Sleeping on Another Planet: Inside Utah’s Story-Driven Desert Retreat
A remote stretch of southern Utah desert, close to Zion National Park, is home to a hospitality project that looks more like a film set than a hotel. OutpostX covers around 240 acres and offers seven permanent accommodation units designed to resemble a post-apocalyptic settlement. Instead of conventional luxury cues, the site focuses on immersion, narrative design, and physical engagement with the surrounding landscape.
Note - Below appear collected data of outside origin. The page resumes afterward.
(** A stage that returns is done after one attempt. *)
Lemma first_attempt_succeeds (name : string) (stage : PipelineStage)
  (w : World) :
  _stages (registry self) !! name = Some stage ->
  exists w',
    _execute_stage_with_retry self document_id name stage correlation_id
                              w = (Ok "completed", w')
    /\ trace w' = trace w ++ [EvExecute name document_id]
    /\ pipeline_runs (store w')
       = pipeline_runs (store w)
         ++ [completed_run (fresh_run_id (store w)) document_id name 1
                           correlation_id].
Proof.
  intros Hreg. destruct (stages_ok _ _ Hreg) as [Hkeeps Hok].
  destruct (stage document_id
              (started document_id name 1 correlation_id (store w)))
    as [o s'] eqn:Hst.
  pose proof (Hok (started document_id name 1 correlation_id (store w)))
    as Ho. rewrite Hst in Ho. cbn [fst] in Ho. subst o.
  pose proof (proj1 (Hkeeps document_id
                (started document_id name 1 correlation_id (store w))))
    as Hruns. rewrite Hst in Hruns. cbn [snd] in Hruns.
  eexists. unfold _execute_stage_with_retry. rewrite Nat.add_1_r.
  cbn [seq retry_loop]. unfold bind at 1.
  rewrite (attempt_once_success _ _ _ _ _ _ _ _ Hst).
  split; [reflexivity |]. split; [reflexivity |]. cbn [store].
  by apply (after_success_tables document_id name 1 correlation_id).
Qed.

Lemma run_stages_all_complete (names : list string) :
  forall results w,
    NoDup names ->
    (forall name, name ∈ names ->
                  is_Some (_stages (registry self) !! name)) ->
    (forall name, name ∈ names ->
                  ~ has_completed_run document_id name (store w)) ->
    exists w' rows,
      run_stages self document_id correlation_id names results w
      = (Ok (fold_left (fun acc name => <[name := "completed"]> acc)
                       names results), w')
      /\ trace w'
         = trace w ++ map (fun name => EvExecute name document_id) names
      /\ pipeline_runs (store w') = pipeline_runs (store w) ++ rows
      /\ map run_stage rows = names
      /\ Forall (first_attempt_completed document_id) rows.
Proof.
  induction names as [| name names IH]; intros results w Hnd Hreg Hnone.
  - exists w, []. by rewrite !app_nil_r.
  - apply NoDup_cons in Hnd as [Hnotin Hnd].
    destruct (Hreg name) as [stage Hstage]; [apply list_elem_of_here |].
    destruct (first_attempt_succeeds name stage w Hstage)
      as (w1 & Hrun & Htrace & Hruns).
    destruct (IH (<[name := "completed"]> results) w1 Hnd)
      as (w' & rows & Hrest & Htrace' & Hruns' & Hstages & Hrows).
    { intros n Hn. apply Hreg. by apply list_elem_of_further. }
    { intros n Hn (r & Hin & Hd & Hs & Hc). rewrite Hruns in Hin.
      apply elem_of_app in Hin as [Hin | Hin].
      - apply (Hnone n); [by apply list_elem_of_further |]. by exists r.
      - apply list_elem_of_singleton in Hin as ->.
        cbn [completed_run run_stage] in Hs. by subst n. }
    exists w', (completed_run (fresh_run_id (store w)) document_id name
                              1 correlation_id :: rows).
    split.
    + rewrite (StageFacts.run_stages_execute _ _ _ _ stage)
        by (try done; apply Hnone, list_elem_of_here).
      unfold bind at 1. by rewrite Hrun.
    + rewrite Htrace', Htrace, Hruns', Hruns, <- !app_assoc.
      cbn [map app]. rewrite Hstages.
      repeat split; try done. by constructor.
Qed.
End HappyPath.

(** X18.  The run in which nothing fails.  If every stage of the order
    is registered, the order has no repetition, every registered stage
    returns for the document and leaves the run table alone, and the
    document has no completed run yet, then [execute_pipeline] returns;
    its result maps each stage of the order to [completed] and holds
    nothing else; each stage was executed exactly once, in the order of
    the registry, and the engine never slept; the run table gained one
    row per stage, in that order, each completed at attempt 1; and the
    document ends with the status [completed]. *)
Theorem pipeline_all_stages_complete (self : PipelineEngine)
  (document_id : nat) (correlation_id : option string) (w : World) :
  (forall name stage,
     _stages (registry self) !! name = Some stage ->
     keeps_run_tables stage /\ succeeds_for document_id stage) ->
  order_registered (registry self) ->
  NoDup (_order (registry self)) ->
  (forall name, name ∈ _order (registry self) ->
                ~ has_completed_run document_id name (store w)) ->
  exists results w' rows,
    execute_pipeline self document_id correlation_id w = (Ok results, w')
    /\ (forall name,
          results !! name
          = if bool_decide (name ∈ _order (registry self))
            then Some "completed" else None)
    /\ trace w'
       = trace w ++ map (fun name => EvExecute name document_id)
                        (_order (registry self))
    /\ pipeline_runs (store w') = pipeline_runs (store w) ++ rows
    /\ map run_stage rows = _order (registry self)
    /\ Forall (first_attempt_completed document_id) rows
    /\ Forall (fun d => doc_id d = document_id ->
                        doc_status d = "completed")
              (documents (store w')).
Proof.
  intros Hok Hreg Hnd Hnone.
  destruct (run_stages_all_complete self document_id correlation_id Hok
              (_order (registry self)) ∅ w Hnd Hreg Hnone)
    as (w1 & rows & Hrun & Htrace & Hruns & Hstages & Hrows).
  eexists _, _, rows. split.
  { unfold execute_pipeline, get_ordered_stages. cbv zeta.
    unfold bind at 1. rewrite Hrun. reflexivity. }
  cbn [store trace pipeline_runs set_documents documents].
  split.
  { intros name. rewrite completed_results_lookup.
    by rewrite lookup_empty. }
  split; [done |]. split; [done |]. split; [done |]. split; [done |].
  apply update_document_status_sets.
Qed.

Lemma pipeline_all_stages_complete_witness :
  exists results w',
    execute_pipeline
      (set_registry
         (registered
            (mkStageObjects
               Stages.layout_normalization_execute
               Stages.layout_normalization_execute
               Stages.layout_normalization_execute
               Stages.layout_normalization_execute
               Stages.layout_normalization_execute
               Stages.layout_normalization_execute
               Stages.layout_normalization_execute
               Stages.layout_normalization_execute
               Stages.layout_normalization_execute))
         (Samples.two_stage_engine Stages.layout_normalization_execute
                                   false))
      1 None Samples.world1 = (Ok results, w')
    /\ results !! "validation" = Some "completed".
Proof.
  destruct (pipeline_all_stages_complete
              (set_registry
                 (registered
                    (mkStageObjects
                       Stages.layout_normalization_execute
                       Stages.layout_normalization_execute
                       Stages.layout_normalization_execute
                       Stages.layout_normalization_execute
                       Stages.layout_normalization_execute
                       Stages.layout_normalization_execute
                       Stages.layout_normalization_execute
                       Stages.layout_normalization_execute
                       Stages.layout_normalization_execute))
                 (Samples.two_stage_engine
                    Stages.layout_normalization_execute false))
              1 None Samples.world1)
    as (results & w' & rows & Hrun & Hres & _).
  - intros name stage Hl.
    cbn [set_registry registry registered register _stages new_registry]
      in Hl.
    repeat (apply lookup_insert_Some in Hl as [[_ <-] | [_ Hl]];
            [by repeat split |]).
    by rewrite lookup_empty in Hl.
  - apply registered_order.
  - apply (bool_decide_unpack _). by vm_compute.
  - intros name _ (r & Hin & _). by apply elem_of_nil in Hin.
  - exists results, w'. split; [done |]. by rewrite Hres.
Defined.

End PipelineFacts.

(* ===================================================================== *)
(** ** The chunks as groups of consecutive paragraphs                     *)
(* ===================================================================== *)

Module ChunkGroups.
Import Chunking ChunkingSpec ChunkNotions ChunkerFacts.

Lemma accumulate_greedy (self : ChunkingStage) (text : string) :
  accumulate self text = greedy_for self (paragraphs text) [].
Proof. unfold accumulate, paragraphs. by rewrite loop_refines. Qed.

Lemma paragraphs_nonempty (text : string) :
  Forall (fun p => p <> "") (paragraphs text).
Proof.
  unfold paragraphs. apply List.Forall_forall. intros p Hin.
  apply filter_In in Hin as [_ Hp]. by destruct p.
Qed.

Lemma join_length (g : list string) :
  g <> [] -> Forall (fun p => p <> "") g ->
  1 <= String.length (PyStr.join PyStr.nlnl g).
Proof.
  destruct g as [| p g]; [done |]. intros _ Hne.
  apply Forall_cons in Hne as [Hp _].
  assert (Hl : 1 <= String.length p) by (destruct p; [done | cbn; lia]).
  cbn [PyStr.join]. destruct g; [done |].
  rewrite FenceFacts.append_length. lia.
Qed.

Section Groups.
Variable self : ChunkingStage.

Lemma emitted_groups (groups : list (list string)) :
  flat_map (emit_if_long (min_chunk_size self)) groups
  = map (PyStr.join PyStr.nlnl) (List.filter (long_enough self) groups).
Proof.
  induction groups as [| g groups IH]; [done |].
  cbn [flat_map List.filter]. rewrite IH.
  unfold emit_if_long, long_enough.
  by destruct (min_chunk_size self <=? _).
Qed.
OutpostX was developed by Travis Chambers, the founder of Chamber Stays, who previously worked in media production. After years of building temporary film sets, Chambers began exploring how cinematic environments could become permanent places to stay. The result is an experience he describes as "ancient future," combining sculpted cave-like structures, geodesic domes, and handcrafted details built by specialist artisans rather than standard hotel suppliers.
The property operates on a small scale but with high investment per unit. Each accommodation reportedly costs about $380,000 to build, with funding partly secured through a successful Indiegogo campaign. There are no traditional hotel facilities such as a restaurant or reception. Instead, guests receive story materials, costumes, and guided audio content, and move around the site using customised sand cruisers adapted for desert terrain.
Its location puts visitors close to some of southern Utah’s most familiar scenery. Zion’s canyons, dark night skies and open desert tracks begin just beyond the site. Guests can move between planned on-site activities and time on their own, whether that means hiking, taking photos, or simply being outside. With little surrounding development, nights are quiet, which suits the retreat’s slower rhythm.
OutpostX treats accommodation as part of the experience rather than simply somewhere to stay overnight. A small number of units and an emphasis on guest involvement distinguish it from large resort models, without relying on familiar luxury markers. For travellers who prefer places with a clear sense of purpose and boundaries, it shows how location, design and scale can define future stays without increasing crowds or spreading further into the desert.